(** * JSONPlaceholder demo client ([script.js]): a shallow embedding

    The script is one HTTP helper ([makeRequest]), eighteen endpoint
    wrappers and two sequential demo drivers.  It is embedded as follows.

    - [JS]: the JavaScript data the script handles (JSON values plus
      [undefined]) and the language primitives it applies to them: property
      reads, object spread, template-literal conversion, truthiness,
      [substring] and [JSON.stringify].
    - [Host]: [fetch], [response.json()] and the console, as a state and
      exception monad over a world that holds the outcomes the network will
      deliver and the trace of calls made so far.  An [await] returns,
      throws, or never resumes.
    - [Script]: the functions of [script.js], in source order.

    Data model.  Numbers are integers ([Z]): the script handles identifiers,
    status codes and lengths.  [VNum n] stands for the number the literal
    [n] denotes, and is printed as JavaScript prints that number: all its
    digits up to [2^53], the shortest digits of the nearest double beyond.
    The one expression in floating point, the completion rate of
    [runFullDemo], is a parameter of that driver.  Strings are [string]s,
    one [ascii] per code unit.  An object
    is the list of its own properties in enumeration order.  Property reads
    see own properties and [length]; none of the names the script reads is
    defined on a built-in prototype, and data holds no functions. *)

From Stdlib Require Import ZArith NArith List String Ascii DecimalString Bool Lia.
Import ListNotations.
Open Scope string_scope.

(* ================================================================== *)
(** * JavaScript values *)
(* ================================================================== *)

Module JS.

#[warnings="-register-all"] Inductive value : Type :=
| VUndef
| VNull
| VBool (b : bool)
| VNum (n : Z)
| VStr (s : string)
| VArr (elems : list value)
| VObj (props : list (string * value)).

(** ** Numbers

    [VNum n] is the number the integer literal [n] denotes: [n] itself up
    to [2^53], beyond it the nearest double (ties to even), or an infinity.
    [Number::toString] prints the shortest digits that read back as the
    same double, in exponent form from [10^21] on. *)

(** All the digits of an integer. *)
Definition digits (a : Z) : string := NilZero.string_of_int (Z.to_int a).

(** The double nearest to [a >= 0]; [None] when that is [Infinity]. *)
Definition nearest_double (a : Z) : option Z :=
  if (a <? 2 ^ 53)%Z then Some a
  else
    let shift := (Z.log2 a - 52)%Z in
    let q := Z.shiftr a shift in
    let rest := (a - Z.shiftl q shift)%Z in
    let half := Z.shiftl 1 (shift - 1) in
    let q' :=
      if (half <? rest)%Z || ((rest =? half)%Z && Z.odd q) then (q + 1)%Z
      else q in
    let d := Z.shiftl q' shift in
    if (d <? 2 ^ 1024)%Z then Some d else None.

Definition finite (n : Z) : bool :=
  match nearest_double (Z.abs n) with
  | Some _ => true
  | None => false
  end.

(** The pairs [(s, e)] with [s] of [k] digits such that [s * 10^e] is
    nearest to the double [d] of [p] digits and reads back as [d]. *)
Definition candidates (d p k : Z) : list (Z * Z) :=
  flat_map
    (fun e =>
       if (e <? 0)%Z then []
       else
         filter
           (fun se =>
              (10 ^ (k - 1) <=? fst se)%Z && (fst se <? 10 ^ k)%Z
              && match nearest_double (fst se * 10 ^ e) with
                 | Some d' => (d' =? d)%Z
                 | None => false
                 end)
           [((d / 10 ^ e)%Z, e); ((d / 10 ^ e + 1)%Z, e)])
    [(p - k)%Z; (p - k + 1)%Z].

(** Of two candidates the one nearer to [d], the even one on a tie. *)
Definition closer (d : Z) (x y : Z * Z) : Z * Z :=
  let dx := Z.abs (fst x * 10 ^ snd x - d) in
  let dy := Z.abs (fst y * 10 ^ snd y - d) in
  if (dy <? dx)%Z then y
  else if (dy =? dx)%Z && Z.odd (fst x) then y
  else x.

(** The shortest digits [s] and exponent [e] with [s * 10^e] reading back
    as the double [d]; seventeen digits always suffice. *)
Definition shortest (d : Z) : Z * Z :=
  let p := Z.of_nat (String.length (digits d)) in
  let fix go (ks : list Z) : Z * Z :=
    match ks with
    | [] => (d, 0%Z)
    | k :: ks' =>
        match candidates d p k with
        | [] => go ks'
        | c :: cs => fold_left (closer d) cs c
        end
    end in
  go (map Z.of_nat (seq 1 17)).

Fixpoint zeros (n : nat) : string :=
  match n with
  | O => EmptyString
  | S n' => String "0" (zeros n')
  end.

(** [s * 10^e] written out: plain up to twenty-one digits, then as
    [d.ddde+x]. *)
Definition render (s e : Z) : string :=
  let ds := digits s in
  let n := (Z.of_nat (String.length ds) + e)%Z in
  if (n <=? 21)%Z then ds ++ zeros (Z.to_nat e)
  else
    match ds with
    | EmptyString => EmptyString
    | String c EmptyString => String c ("e+" ++ digits (n - 1))
    | String c rest => String c ("." ++ rest ++ "e+" ++ digits (n - 1))
    end.

(** [Number::toString] of the number [n] denotes. *)
Definition string_of_Z (n : Z) : string :=
  if (Z.abs n <=? 9007199254740992)%Z then digits n
  else
    (if (n <? 0)%Z then "-" else EmptyString)
    ++ match nearest_double (Z.abs n) with
       | Some d => let se := shortest d in render (fst se) (snd se)
       | None => "Infinity"
       end.

(** Decimal rendering of an array index. *)
Definition string_of_N (n : N) : string := NilZero.string_of_uint (N.to_uint n).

WHAT TO PRODUCE → Since the material above must be kept intact, output it exactly as it is.

SOLUTION TO THIS PROBLEM →
(** * JSONPlaceholder demo client ([script.js]): a shallow embedding

    The script is one HTTP helper ([makeRequest]), eighteen endpoint
    wrappers and two sequential demo drivers.  It is embedded as follows.

    - [JS]: the JavaScript data the script handles (JSON values plus
      [undefined]) and the language primitives it applies to them: property
      reads, object spread, template-literal conversion, truthiness,
      [substring] and [JSON.stringify].
    - [Host]: [fetch], [response.json()] and the console, as a state and
      exception monad over a world that holds the outcomes the network will
      deliver and the trace of calls made so far.  An [await] returns,
      throws, or never resumes.
    - [Script]: the functions of [script.js], in source order.

    Data model.  Numbers are integers ([Z]): the script handles identifiers,
    status codes and lengths.  [VNum n] stands for the number the literal
    [n] denotes, and is printed as JavaScript prints that number: all its
    digits up to [2^53], the shortest digits of the nearest double beyond.
    The one expression in floating point, the completion rate of
    [runFullDemo], is a parameter of that driver.  Strings are [string]s,
    one [ascii] per code unit.  An object
    is the list of its own properties in enumeration order.  Property reads
    see own properties and [length]; none of the names the script reads is
    defined on a built-in prototype, and data holds no functions. *)

From Stdlib Require Import ZArith NArith List String Ascii DecimalString Bool Lia.
Import ListNotations.
Open Scope string_scope.

(* ================================================================== *)
(** * JavaScript values *)
(* ================================================================== *)

Module JS.

#[warnings="-register-all"] Inductive value : Type :=
| VUndef
| VNull
| VBool (b : bool)
| VNum (n : Z)
| VStr (s : string)
| VArr (elems : list value)
| VObj (props : list (string * value)).

(** ** Numbers

    [VNum n] is the number the integer literal [n] denotes: [n] itself up
    to [2^53], beyond it the nearest double (ties to even), or an infinity.
    [Number::toString] prints the shortest digits that read back as the
    same double, in exponent form from [10^21] on. *)

(** All the digits of an integer. *)
Definition digits (a : Z) : string := NilZero.string_of_int (Z.to_int a).

(** The double nearest to [a >= 0]; [None] when that is [Infinity]. *)
Definition nearest_double (a : Z) : option Z :=
  if (a <? 2 ^ 53)%Z then Some a
  else
    let shift := (Z.log2 a - 52)%Z in
    let q := Z.shiftr a shift in
    let rest := (a - Z.shiftl q shift)%Z in
    let half := Z.shiftl 1 (shift - 1) in
    let q' :=
      if (half <? rest)%Z || ((rest =? half)%Z && Z.odd q) then (q + 1)%Z
      else q in
    let d := Z.shiftl q' shift in
    if (d <? 2 ^ 1024)%Z then Some d else None.

Definition finite (n : Z) : bool :=
  match nearest_double (Z.abs n) with
  | Some _ => true
  | None => false
  end.

(** The pairs [(s, e)] with [s] of [k] digits such that [s * 10^e] is
    nearest to the double [d] of [p] digits and reads back as [d]. *)
Definition candidates (d p k : Z) : list (Z * Z) :=
  flat_map
    (fun e =>
       if (e <? 0)%Z then []
       else
         filter
           (fun se =>
              (10 ^ (k - 1) <=? fst se)%Z && (fst se <? 10 ^ k)%Z
              && match nearest_double (fst se * 10 ^ e) with
                 | Some d' => (d' =? d)%Z
                 | None => false
                 end)
           [((d / 10 ^ e)%Z, e); ((d / 10 ^ e + 1)%Z, e)])
    [(p - k)%Z; (p - k + 1)%Z].

(** Of two candidates the one nearer to [d], the even one on a tie. *)
Definition closer (d : Z) (x y : Z * Z) : Z * Z :=
  let dx := Z.abs (fst x * 10 ^ snd x - d) in
  let dy := Z.abs (fst y * 10 ^ snd y - d) in
  if (dy <? dx)%Z then y
  else if (dy =? dx)%Z && Z.odd (fst x) then y
  else x.

(** The shortest digits [s] and exponent [e] with [s * 10^e] reading back
    as the double [d]; seventeen digits always suffice. *)
Definition shortest (d : Z) : Z * Z :=
  let p := Z.of_nat (String.length (digits d)) in
  let fix go (ks : list Z) : Z * Z :=
    match ks with
    | [] => (d, 0%Z)
    | k :: ks' =>
        match candidates d p k with
        | [] => go ks'
        | c :: cs => fold_left (closer d) cs c
        end
    end in
  go (map Z.of_nat (seq 1 17)).

Fixpoint zeros (n : nat) : string :=
  match n with
  | O => EmptyString
  | S n' => String "0" (zeros n')
  end.

(** [s * 10^e] written out: plain up to twenty-one digits, then as
    [d.ddde+x]. *)
Definition render (s e : Z) : string :=
  let ds := digits s in
  let n := (Z.of_nat (String.length ds) + e)%Z in
  if (n <=? 21)%Z then ds ++ zeros (Z.to_nat e)
  else
    match ds with
    | EmptyString => EmptyString
    | String c EmptyString => String c ("e+" ++ digits (n - 1))
    | String c rest => String c ("." ++ rest ++ "e+" ++ digits (n - 1))
    end.

(** [Number::toString] of the number [n] denotes. *)
Definition string_of_Z (n : Z) : string :=
  if (Z.abs n <=? 9007199254740992)%Z then digits n
  else
    (if (n <? 0)%Z then "-" else EmptyString)
    ++ match nearest_double (Z.abs n) with
       | Some d => let se := shortest d in render (fst se) (snd se)
       | None => "Infinity"
       end.

(** Decimal rendering of an array index. *)
Definition string_of_N (n : N) : string := NilZero.string_of_uint (N.to_uint n).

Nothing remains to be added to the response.